Jaemin tidak henti-hentinya berterima kasih padaku setelah sampai di lobby rumah sakit. "Terima kasih, Liv, terima kasih!" ucapnya berulang kali. Aku menggeleng, "Jangan berterima kasih padaku, Jaemin. Aku tidak berbuat banyak." namun sepertinya ia tidak menghiraukan perkataanku, masih membungkuk berterima kasih padaku meski perhatian orang-orang tertuju pada kami.

Kami makan malam bersama di kantin rumah sakit. Aku menatap Jaemin yang memakan sop dihadapanku dengan lahap---seperti belum makan setahun. "Kau... yakin tidak apa-apa?" tanyaku membuka percakapan.

Jaemin menelan makanan yang masih tersisa di dalam mulutnya, mengangguk, "Ya, jangan khawatirkan aku."

Aku tersenyum, sedikit lega melihat Jaemin tidak begitu terpuruk setelah mendengar kabar kritisnya kak Brian. Kalau dipikir-pikir maklum saja jika Jaemin menjadi pendiam. Ditinggal oleh kedua orangtuanya, dan sekarang, kakak satu-satunya malah jatuh kritis. Mental siapa yang tidak jatuh jika keluarganya seperti ini?

"Kalau boleh tahu, kenapa Kak Brian bisa berdarah?" tanyaku pada Jaemin. Bibir tipis Jaemin kembali merapat, ia mengatupkan rahangnya rapat-rapat. "A-ah, maaf," ucapku buru-buru. Jaemin menggeleng. "Bukan salahmu." katanya singkat.

Ia kembali bersuara, "Sepulang dari sekolah, aku mendapati kak Brian sedang mabuk berat di kamarnya. Bau alkoholnya sangat menyengat, aku tidak kuat menciumnya. Setelah keluar kamar dari tidur siang, ia sudah tergeletak di bawah tangga dengan kepalanya yang berdarah-darah."

Aku mengangguk-angguk tanda mengerti ucapan Jaemin barusan. Sepertinya Kak Brian stress berat, karena yang kutahu Kak Brian sangat jarang mengonsumsi alkohol. Jika sampai mabuk berat begitu, entah sampai seberat apa stress yang dipikul oleh kak Brian.

"Terima kasih traktirannya, Liv," ucap Jaemin lagi. Senyumnya merekah lebar padaku, membuatku sedikit tersipu mengingat penggemar-penggemarnya yang akan iri jika mengetahui hal ini. "Y-ya, sama-sama..."

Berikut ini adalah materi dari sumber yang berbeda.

(* ===== verification/Votes.v ===== *)
(** * Tallying votes

    What the two desync comparators of [relay/src/consensus/sync/] share: votes
    as pairs of a slot and a value, grouped by value in a hash map, the group
    that holds a majority, and the minority it leaves. *)

From Stdlib Require Import ZArith Lia.
From stdpp Require Import gmap sorting list.
From S2P Require Import Prelude.

Open Scope Z_scope.

Section votes.
Context {A : Type} `{Countable A}.
Implicit Types (vs : list (Z * A)) (v : A).

(** The slots that voted for a value. *)
Definition voters (v : A) (vs : list (Z * A)) : list Z := map fst (filter (fun p => p.2 = v) vs).

(** [groups.entry(value).or_default().push(slot)]. *)
Definition add_vote (g : gmap A (list Z)) (p : Z * A) : gmap A (list Z) :=
  <[p.2 := default [] (g !! p.2) ++ [p.1]]> g.

Definition tally (vs : list (Z * A)) : gmap A (list Z) := foldl add_vote ∅ vs.

(** [groups.iter().find(|(_, slots)| slots.len() * 2 > count)]. *)
Definition majority_of (groups : gmap A (list Z)) (count : Z) : option (A * list Z) :=
  List.find (fun g => count <? Z.of_nat (length g.2) * 2) (map_to_list groups).

Definition agreeing (vs : list (Z * A)) : Prop := forall p q, p ∈ vs -> q ∈ vs -> p.2 = q.2.

(** A strict majority of the votes is for [v]. *)
Definition majority_value (vs : list (Z * A)) (v : A) : Prop :=
  Z.of_nat (length vs) < 2 * Z.of_nat (length (voters v vs)).

Lemma voters_cons v p vs :
  voters v (p :: vs) = if decide (p.2 = v) then p.1 :: voters v vs else voters v vs.
Proof. unfold voters. rewrite filter_cons. by case_decide. Qed.

Lemma elem_of_voters v vs slot : slot ∈ voters v vs <-> (slot, v) ∈ vs.
Proof.
  unfold voters. rewrite list_elem_of_fmap. split.
  - intros ([k w] & -> & Hin). by apply list_elem_of_filter in Hin as [<- Hin].
  - intros Hin. exists (slot, v). by rewrite list_elem_of_filter.
Qed.

(** Voters for different values are different votes. *)
Lemma voters_disjoint vs v w : v <> w -> (length (voters v vs) + length (voters w vs) <= length vs)%nat.
Proof.
  intros Hne. induction vs as [|p vs IH]; [done|]. rewrite !voters_cons. repeat case_decide; cbn [length]; try lia.
  congruence.
Qed.

Lemma tally_lookup vs g v :
  foldl add_vote g vs !! v =
    match voters v vs with [] => g !! v | l => Some (default [] (g !! v) ++ l) end.
Proof.
  revert g. induction vs as [|[slot w] vs IH]; intros g; cbn [foldl]; [done|].
  rewrite IH, voters_cons. unfold add_vote. cbn [fst snd]. case_decide as Hv.
  - subst v. rewrite lookup_insert_eq. cbn. destruct (voters _ _); [done|]. by rewrite <- app_assoc.
  - by rewrite lookup_insert_ne by done.
Qed.

(** The groups are one per value voted for. *)
Lemma tally_elem vs v l : (v, l) ∈ map_to_list (tally vs) <-> l = voters v vs /\ l <> [].
Proof.
  unfold tally. rewrite elem_of_map_to_list, tally_lookup, lookup_empty. cbn.
  destruct (voters v vs); split; naive_solver.
Qed.

(** Adding a voter to its group adds it to the groups' union. *)
Lemma group_insert_perm (g : gmap A (list Z)) v slot :
  mjoin (map snd (map_to_list (<[v := default [] (g !! v) ++ [slot]]> g))) ≡ₚ
  slot :: mjoin (map snd (map_to_list g)).
Proof.
  destruct (g !! v) as [l|] eqn:Hg; cbn [default].
  - rewrite <- (insert_delete_id g v l Hg) at 2. rewrite <- insert_delete_eq.
    rewrite !map_to_list_insert by apply lookup_delete_eq. cbn.
    rewrite <- app_assoc. cbn. by rewrite Permutation_middle.
  - rewrite map_to_list_insert by done. done.
Qed.

Lemma tally_perm vs : mjoin (map snd (map_to_list (tally vs))) ≡ₚ map fst vs.
Proof.
  unfold tally. enough (Hg : forall g, mjoin (map snd (map_to_list (foldl add_vote g vs))) ≡ₚ
    map fst vs ++ mjoin (map snd (map_to_list g))).
  { rewrite Hg, map_to_list_empty. cbn. by rewrite app_nil_r. }
  induction vs as [|[slot w] vs IH]; intros g; cbn [foldl]; [done|].
  rewrite IH. unfold add_vote. cbn [fst snd map app]. rewrite group_insert_perm. by rewrite Permutation_middle.
Qed.

(** The search finds a group of more than half the count, or there is none. *)
Lemma majority_of_spec vs count : 0 <= count ->
  match majority_of (tally vs) count with
  | Some (v, l) => l = voters v vs /\ count < 2 * Z.of_nat (length (voters v vs))
  | None => forall v, 2 * Z.of_nat (length (voters v vs)) <= count
  end.
Proof.
  intros Hc. unfold majority_of. destruct (List.find _ _) as [[v l]|] eqn:Hf.
  - apply find_some in Hf as [Hin Hlt%Z.ltb_lt]. apply list_elem_of_In, tally_elem in Hin as [-> _].
    cbn in Hlt. split; [done|lia].
  - intros v. destruct (voters v vs) as [|x l] eqn:Hv; [cbn; lia|]. rewrite <- Hv.
    assert (Hin : (v, voters v vs) ∈ map_to_list (tally vs)) by (apply tally_elem; rewrite Hv; done).
    apply list_elem_of_In in Hin. pose proof (find_none _ _ Hf _ Hin) as Hge%Z.ltb_ge. cbn in Hge. lia.
Qed.

(** Who did not vote for [v], with each slot voting once. *)
Definition minority (v : A) (vs : list (Z * A)) : list Z := filter (fun slot => slot ∉ voters v vs) (map fst vs).

Section once.
Context (vs : list (Z * A)) (Honce : NoDup (map fst vs)).

Lemma vote_unique slot w w' : (slot, w) ∈ vs -> (slot, w') ∈ vs -> w = w'.
Proof.
  clear -Honce. revert Honce. induction vs as [|[s u] l IH]; cbn; [set_solver|].
  intros [Hn Hnd]%NoDup_cons Hw Hw'.
  assert (Hfst : forall x, (s, x) ∈ l -> False).
  { intros x Hx. apply Hn. apply list_elem_of_fmap. by exists (s, x). }
  apply elem_of_cons in Hw as [[= -> ->]|Hw]; apply elem_of_cons in Hw' as [Hw'|Hw']; simplify_eq; try done;
    try (by destruct (Hfst _ Hw)); try (by destruct (Hfst _ Hw')). by apply IH.
Qed.

Lemma minority_elem v slot : slot ∈ minority v vs <-> exists w, w <> v /\ (slot, w) ∈ vs.
Proof.
  unfold minority. rewrite list_elem_of_filter, elem_of_voters, list_elem_of_fmap. split.
  - intros (Hn & [s w] & -> & Hin). exists w. split; [|done]. intros ->. done.
  - intros (w & Hne & Hin). split; [|by exists (slot, w)]. intros Hv. by apply Hne, (vote_unique slot).
Qed.

Lemma minority_NoDup v : NoDup (minority v vs).
Proof. apply NoDup_filter, Honce. Qed.

Lemma voters_NoDup v : NoDup (voters v vs).
Proof.
  eapply sublist_NoDup; [exact Honce|]. unfold voters. apply (fmap_sublist fst), sublist_filter.
Qed.

Lemma minority_length v : (length (minority v vs) + length (voters v vs) = length vs)%nat.
Proof.
  assert (Hp : minority v vs ++ voters v vs ≡ₚ map fst vs).
  { apply NoDup_Permutation; [|apply Honce|].
    - apply NoDup_app. split_and!; [apply minority_NoDup| |apply voters_NoDup].
      intros s Hs%minority_elem. destruct Hs as (w & Hne & Hin). rewrite elem_of_voters.
      intros Hv. by apply Hne, (vote_unique s).
    - intros s. rewrite elem_of_app, minority_elem, elem_of_voters, list_elem_of_fmap. split.
      + intros [(w & _ & Hin)|Hin]; [by exists (s, w)|by exists (s, v)].
      + intros ([s' w] & -> & Hin). cbn. destruct (decide (w = v)) as [-> |]; eauto. }
  apply Permutation_length in Hp. rewrite length_app, length_map in Hp. done.
Qed.

End once.
End votes.

(** ** Sorting the accused *)

#[export] Instance Z_le_decision : RelDecision Z.le := Z_le_dec.

(** [sort_unstable] on slots. *)
Definition sort_slots (l : list Z) : list Z := merge_sort Z.le l.

Lemma sort_slots_perm l : sort_slots l ≡ₚ l.
Proof. apply merge_sort_Permutation. Qed.

Lemma sort_slots_sorted l : NoDup l -> StronglySorted Z.lt (sort_slots l).
Proof.
  intros Hnd. assert (Hs : StronglySorted Z.le (sort_slots l)) by apply (StronglySorted_merge_sort Z.le).
  rewrite <- sort_slots_perm in Hnd. induction Hs as [|x l' ? IH Hall]; [constructor|].
  apply NoDup_cons in Hnd as [Hx Hnd].
  constructor; [by apply IH|]. rewrite Forall_forall in *. intros y Hy.
  pose proof (Hall y Hy). assert (x <> y) by (intros ->; done). lia.
Qed.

Semenjak hari itu, Jaemin menjadi sedikit lebih bawel di kelas. Hubungan kami pun menjadi lebih akrab, bahkan teman-temanku keheranan melihat Jaemin yang jadi menempel padaku kemana-mana. Kukira permasalahan yang menyangkut soal Na Jaemin akan selesai sampai di sini,





Namun ternyata tidak. Ini adalah awal dari sebuah malapetaka.